Lemma text_only_element_witness :
  (EventEOF ∉ [startTag "root"]) ∧
  isSelfClosingTag (bytesOf "<item>") = false ∧
  Forall isTextual [EventText (bytesOf "a < "); EventCData (bytesOf "<![CDATA[<b>]]>")] ∧
  ∃ w0 w,
    parse asciiTrimSpace (NewParser ["item"%string] 0) [startTag "root"] = Ok w0 ∧
    parse asciiTrimSpace (NewParser ["item"%string] 0)
      ([startTag "root"] ++
       EventStart (bytesOf "item") [] (bytesOf "<item>")
       :: [EventText (bytesOf "a < "); EventCData (bytesOf "<![CDATA[<b>]]>")]
       ++ [EventEnd]) = Ok w ∧
    InnerText 1 (hp w) (length (elems (hp w0)))
    = Ok (string_of_list_byte
            (concat (map textOf [EventText (bytesOf "a < ");
                                 EventCData (bytesOf "<![CDATA[<b>]]>")]))).
Proof.
  assert (H1 : EventEOF ∉ [startTag "root"]).
  { intros H. apply elem_of_cons in H as [H|H]; [discriminate H|].
    apply elem_of_nil in H. exact H. }
  assert (H2 : isSelfClosingTag (bytesOf "<item>") = false) by reflexivity.
  assert (H3 : Forall isTextual [EventText (bytesOf "a < ");
                                 EventCData (bytesOf "<![CDATA[<b>]]>")])
    by (repeat constructor).
  split; [exact H1|]. split; [exact H2|]. split; [exact H3|].
  apply (text_only_element_inner_text asciiTrimSpace (NewParser ["item"%string] 0)
           [startTag "root"] (bytesOf "item") [] (bytesOf "<item>") _ 1 H1 H2 H3).
Defined.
■ ■ ■ ■ ■ ■ ■
[Assignment]: Check each line of the listing above for the string "Forall" and return those that contain it.

[Solution to the problem]:
  Forall isTextual [EventText (bytesOf "a < "); EventCData (bytesOf "<![CDATA[<b>]]>")] ∧
  assert (H3 : Forall isTextual [EventText (bytesOf "a < ");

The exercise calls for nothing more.